TEMPO Interaktif, Jakarta - Komisi Penyiaran Indonesia (KPI) mengajukan gugatan praperadilan terhadap Markas Besar Kepolisian lantaran menghentikan kasus tayangan infotainment "Silet". Komisi Penyiaran menganggap penghentian kasus itu tidak beralasan. "Penghentian kasus ini aneh dan terkesan tergesa-gesa," kata Dwi Ria Latifa, pengacara KPI, saat mendaftarkan gugatannya di Pengadilan Negeri Jakarta Selatan, Kamis, 28 Juli 2011.
Dwi Ria mengatakan, kepolisian seharusnya memenelaah sejumlah alat bukti yang diajukan KPI. "Tidak langsung menyebut bahwa kasus tidak cukup bukti untuk dilanjutkan," kata Dwi Ria.
"Silet" adalah salah satu program televisi yang ditayangkan RCTI. Acara itu menayangkan prediksi letusan Gunung Merapi Yogyakarta berdasarkan pengamatan sejumlah paranormal pada pertengahan 2010. Akibat tayangan itu, KPI menerima 1.128 aduan masyarakat termasuk dari Gubernur Yogyakarta Sri Sultan Hamengku Buwono X. Surat-surat pengaduan itu berisi keberatan dan keresahan masyarakat atas tayangan itu.
KPI akhirnya melaporkan "Silet" ke Markas Besar Polisi November 2010. Mereka menganggap tayangan itu menyesatkan dan melanggar Undang-Undang Penyiaran. Menurut Dwi Ria, sejumlah pengadu seperti Sri Sultan Hamengku Buwono X bersedia memberi kesaksian ke polisi.

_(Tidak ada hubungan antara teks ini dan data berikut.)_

(* ===== verification/FunctionsProps.v ===== *)
(** * Calls are understood, and silent sessions are stopped *)

From stdpp Require Import sorting.
From S2P Require Import Prelude GoNet GoText Router QuotaCounter GoFloat SmoothLimiter Metrics Server Functions.

(** ** Messages *)

Definition args_ok (args : option (list (string * json))) : Prop := match args with Some l => nums_ok (JObj l) | None => True end.

Lemma decode_request_json r : args_ok (rq_Args r) -> decode_request (Marshal (request_json r)) = Some r.
Proof.
  destruct r as [id name args]. intros Ha. unfold decode_request. rewrite Unmarshal_Marshal.
  - by destruct args.
  - destruct args; cbn in *; tauto.
Qed.

Lemma decode_response_json r :
  nums_ok (rs_Data r) -> - 10 ^ 20 < rs_Code r < 10 ^ 20 -> - 10 ^ 20 < rs_Cost r < 10 ^ 20 ->
  decode_response (Marshal (response_json r)) = Some r.
Proof.
  destruct r as [id code data msg cost]. intros Hd Hc Hk. unfold decode_response. rewrite Unmarshal_Marshal; [done|].
  cbn [response_json nums_ok foldr fst snd rs_RequestId rs_Code rs_Data rs_Message rs_Cost] in *. tauto.
Qed.

(** ** Silent sessions *)

Definition stopped (sv : Server) (p : nat) : bool := default false (s_stopped <$> sv_sess sv !! p).
Definition last_ping (sv : Server) (p : nat) : option stored :=
  sv_sess sv !! p ≫= fun s => s_storage s !! sessionStorageKeyLastPing.

Definition expired (now : Z) (ping : option stored) : bool :=
  match ping with Some (StoredTime t) => 10000000000 <? now - t | _ => false end.

(** An entry of the table that the status check can look at. *)
Definition entry_ok (sv : Server) (e : string * nat) : Prop :=
  e.1 <> sessionStorageKeyLastPing /\ is_Some (sv_sess sv !! e.2) /\
  match last_ping sv e.2 with None | Some (StoredTime _) => True | _ => False end.
(* ===== verification/SyncRouter.v ===== *)
(** * Keeping a client's routes in step with the server (vnet/client/sync_router.go)

    Answers of the server are arguments ([None]: the call failed). Go iterates
    over maps in any order: [order] is the order of an iteration. Destinations
    and p2p connections are numbers; peer information is parsed by libp2p
    ([parse_peer], the id of the peer). The outer [None] is a panic. *)

From S2P Require Import Prelude GoNet GoText Router Hub.

#[local] Open Scope string_scope.
#[local] Open Scope Z_scope.

(** What a key of [connections] is: entries are stored under the destination
    and looked up under its address. *)
Inductive conn_key := KeyDestination (d : Z) | KeyAddress (ip : string).
#[global] Instance conn_key_eq_dec : EqDecision conn_key.
Proof. solve_decision. Defined.
#[global] Instance conn_key_countable : Countable conn_key.
Proof.
  apply (inj_countable' (fun k => match k with KeyDestination d => inl d | KeyAddress ip => inr ip end)
    (fun x => match x with inl d => KeyDestination d | inr ip => KeyAddress ip end)). by intros [].
Defined.

(** A destination of the hub: its address, and whether it was closed. *)
Record dest := MkDest { d_ip : string; d_closed : bool }.

Record Client := MkClient {
  c_router : Router (option Z); c_dests : gmap Z dest; c_next : Z; c_IP : string;
  c_closeDst : list string; (* addresses handed to the internal client's [CloseDst] *)
  c_P2P : bool; c_host : option string;
  c_peerMapping : gmap string string; c_peerMappingVersion : Z;
  c_connections : gmap conn_key nat; c_cancelled : list nat }.

Definition set_router (c : Client) (r : Router (option Z)) : Client :=
  MkClient r (c_dests c) (c_next c) (c_IP c) (c_closeDst c) (c_P2P c) (c_host c) (c_peerMapping c)
    (c_peerMappingVersion c) (c_connections c) (c_cancelled c).
Definition set_dests (c : Client) (m : gmap Z dest) (next : Z) : Client :=
  MkClient (c_router c) m next (c_IP c) (c_closeDst c) (c_P2P c) (c_host c) (c_peerMapping c)
    (c_peerMappingVersion c) (c_connections c) (c_cancelled c).
Definition add_closeDst (c : Client) (ip : string) : Client :=
  MkClient (c_router c) (c_dests c) (c_next c) (c_IP c) (c_closeDst c ++ [ip])%list (c_P2P c) (c_host c) (c_peerMapping c)
    (c_peerMappingVersion c) (c_connections c) (c_cancelled c).
Definition set_peers (c : Client) (m : gmap string string) (cancelled : list nat) : Client :=
  MkClient (c_router c) (c_dests c) (c_next c) (c_IP c) (c_closeDst c) (c_P2P c) (c_host c) m
    (c_peerMappingVersion c) (c_connections c) cancelled.
Definition set_version (c : Client) (v : Z) : Client :=
  MkClient (c_router c) (c_dests c) (c_next c) (c_IP c) (c_closeDst c) (c_P2P c) (c_host c) (c_peerMapping c)
    v (c_connections c) (c_cancelled c).

(** [Close] of a destination: closing it twice panics. *)
Definition close_dest (c : Client) (d : Z) : option Client :=
  x ← c_dests c !! d;
  if d_closed x then None else Some (set_dests c (<[d := MkDest (d_ip x) true]> (c_dests c)) (c_next c)).

Inductive sync_error := CallError | Base64Error | JsonError.

(** [json.Unmarshal] into a slice of strings. *)
Fixpoint json_strings (l : list json) : option (list string) :=
  match l with
  | [] => Some []
  | JStr s :: l' => r ← json_strings l'; Some (s :: r)
  | JNull :: l' => r ← json_strings l'; Some ("" :: r)
  | _ => None
  end.
Definition decode_strings (text : string) : option (list string) :=
  v ← Unmarshal text;
  match v with JArr l => json_strings l | JNull => Some [] | _ => None end.

(** [json.Unmarshal] into a map of strings; a later member overwrites. *)
Definition decode_map (text : string) : option (gmap string string) :=
  v ← Unmarshal text;
  match v with
  | JObj l => foldl (fun m e => m ← m; match (e : string * json).2 with
                     | JStr s => Some (<[e.1 := s]> m) | JNull => Some (<[e.1 := ""]> m) | _ => None end) (Some ∅) l
  | JNull => Some ∅
  | _ => None
  end.

Section Sync.
Context (order : list string -> list string).

(** ** Routes *)

(** A route of the client that the server does not have. *)
Definition remove_route (c : Client) (cidr : string) : option Client :=
  let ip := split_head "/" cidr in
  v ← RouteString (c_router c) ip;
  c ← (match v with Some _ => r ← UnRegister (c_router c) cidr; Some (set_router c r) | None => Some c end);
  c ← (match v with Some (Some d) => close_dest c d | _ => Some c end);
  Some (add_closeDst c ip).

(** A route of the server that the client does not have. *)
Definition add_route (c : Client) (ip : string) : option Client :=
  if has_prefix ip (c_IP c) then r ← Register (c_router c) ip None; Some (set_router c r)
  else
    let d := c_next c in
    r ← Register (c_router c) ip (Some d);
    Some (set_dests (set_router c r) (<[d := MkDest (split_head "/" ip) false]> (c_dests c)) (d + 1)).

Definition for_each (f : Client -> string -> option Client) (c : Client) (l : list string) : option Client :=
  foldl (fun c x => c ← c; f c x) (Some c) l.

Definition updateRouter (data : option json) (c : Client) : option (option sync_error * Client) :=
  match data with
  | None => Some (Some CallError, c)
  | Some (JStr d) =>
      if String.eqb d "" then Some (None, c)
      else
        match b64_decode true d with
        | None => Some (Some Base64Error, c)
        | Some bs =>
            match decode_strings (bytes_string bs) with
            | None => Some (Some JsonError, c)
            | Some ips =>
                let mip : gset string := list_to_set ips in
                let cip : gset string := list_to_set (Keys (c_router c)) in
                c ← for_each remove_route c (order (elements (cip ∖ mip)));
                c ← for_each add_route c (order (elements (mip ∖ cip)));
                Some (None, c)
            end
        end
  | Some _ => Some (None, c)
  end.

(** ** Peers *)

Context (parse_peer : string -> option string).

(** One entry of the server's mapping. The host is asked for its id only when
    the address is known already. *)
Definition upsert_peer (mapping : gmap string string) (c : Client) (k : string) : option Client :=
  if String.eqb k (c_IP c) then Some c
  else
    v ← mapping !! k;
    match parse_peer v with
    | None => Some c
    | Some pi =>
        match c_peerMapping c !! k with
        | Some curr =>
            host ← c_host c;
            if String.eqb curr host || String.eqb curr pi then Some c
            else Some (set_peers c (<[k := pi]> (c_peerMapping c)) (c_cancelled c))
        | None => Some (set_peers c (<[k := pi]> (c_peerMapping c)) (c_cancelled c))
        end
    end.

Definition drop_peer (mapping : gmap string string) (c : Client) (k : string) : option Client :=
  match mapping !! k with
  | Some _ => Some c
  | None =>
      Some (set_peers c (delete k (c_peerMapping c))
              (c_cancelled c ++ option_list (c_connections c !! KeyAddress k))%list)
  end.

(** The error returned is that of the last entry that was parsed. *)
Definition syncP2PPeerMapping (data : option json) (c : Client) : option (option sync_error * Client) :=
  match data with
  | None => Some (Some CallError, c)
  | Some (JStr d) =>
      if String.eqb d "" then Some (None, c)
      else
        match b64_decode true d with
        | None => Some (Some Base64Error, c)
        | Some bs =>
            match decode_map (bytes_string bs) with
            | None => Some (Some JsonError, c)
            | Some mapping =>
                let keys := order (elements (dom mapping)) in
                let err :=
                  k ← last (filter (fun k => String.eqb k (c_IP c) = false) keys);
                  match v ← mapping !! k; parse_peer v with Some _ => None | None => Some JsonError end in
                c ← for_each (upsert_peer mapping) c keys;
                c ← for_each (drop_peer mapping) c (order (elements (dom (c_peerMapping c))));
                Some (err, c)
            end
        end
  | Some _ => Some (None, c)
  end.

(** ** One synchronisation *)

(** [strconv.Atoi] with its error ignored: 0 for a syntax error, the nearest
    integer when it is out of range. *)
Definition Atoi (s : string) : Z :=
  let '(neg, t) :=
    match s with
    | String c s' => if Ascii.eqb c "-"%char then (true, s') else if Ascii.eqb c "+"%char then (false, s') else (false, s)
    | EmptyString => (false, s)
    end in
  if string_all is_digit t && negb (String.eqb t "") then
    let n := fst (read_digits t 0) in
    if (neg : bool) then Z.max (- n) (- 2 ^ 63) else Z.min n (2 ^ 63 - 1)
  else 0.

(** The answers to the ping, to the request of the routes and to that of the
    peers; a failed update is logged only. *)
Definition syncRouter (md5_hex : string -> string) (ping routes peers : option json) (c : Client)
    : option (option sync_error * Client) :=
  match ping with
  | None => Some (Some CallError, c)
  | Some (JStr answer) =>
      let data := split_all "," answer in
      remote ← data !! 0%nat;
      version ← data !! 1%nat;
      let latestVer := u64 (Atoi version) in
      '(_, c) ← (if String.eqb remote (MD5 md5_hex (c_router c)) then Some (None, c) else updateRouter routes c);
      let currentVer := c_peerMappingVersion c in
      if negb (currentVer =? latestVer) && c_P2P c then
        '(_, c) ← syncP2PPeerMapping peers c;
        Some (None, set_version c latestVer)
      else Some (None, c)
  | Some _ => None
  end.
End Sync.

(** ** The loop and reconnecting *)

Definition MaxErrorToReconnect : Z := 3.
Definition MaxReconnectInterval : Z := 30.

(** The ticks of [syncRouterLoop]: whether each synchronisation fails. The
    result is the number of ticks after which the client reconnects. *)
Fixpoint syncRouterLoop (errCount : Z) (failures : list bool) : option nat :=
  match failures with
  | [] => None
  | true :: l => if MaxErrorToReconnect <=? errCount + 1 then Some 1%nat else S <$> syncRouterLoop (errCount + 1) l
  | false :: l => S <$> syncRouterLoop 0 l
  end.

(** [fib] of [reconnectLoop], with integers of 64 bits. *)
Fixpoint fib_loop (k : nat) (a b : Z) : Z :=
  match k with O => b | S k' => fib_loop k' b (i64 (a + b)) end.
Definition fib (n : Z) : Z := if n <=? 0 then 1 else fib_loop (Z.to_nat (n - 1)) 1 1.

(** Seconds before attempt number [tries + 1]. *)
Definition reconnect_interval (tries : nat) : Z :=
  match tries with
  | O => 1
  | S _ => let interval := fib (Z.of_nat tries + 1) in
           if MaxReconnectInterval <? interval then MaxReconnectInterval else interval
  end.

Namun, polisi yang justru tidak bersedia memeriksanya.
"Kenapa polisi mau memeriksa Anas (Ketua Umum Partai Demokrat) sebagai pelapor di Blitar, sedangkan terhadap saksi kami polisi tidak mau," kata Dwi Ria. "Kepolisian jangan semena-mena."
Ia berharap pengadilan bisa mengabulkan gugatannya, sehingga proses hukum tayangan "Silet" bisa dilanjutkan. Menurut Dwi, proses hukum ini cukup penting karena bakal menjadi tolok ukur bagi KPI mengawasi tayangan televisi di Indonesia. "Agar pengusaha televisi memberikan tayangan sehat bagi masyakat, tidak ada lagi tayangan semaunya yang meresahkan masyarakat," kata Dwi Ria.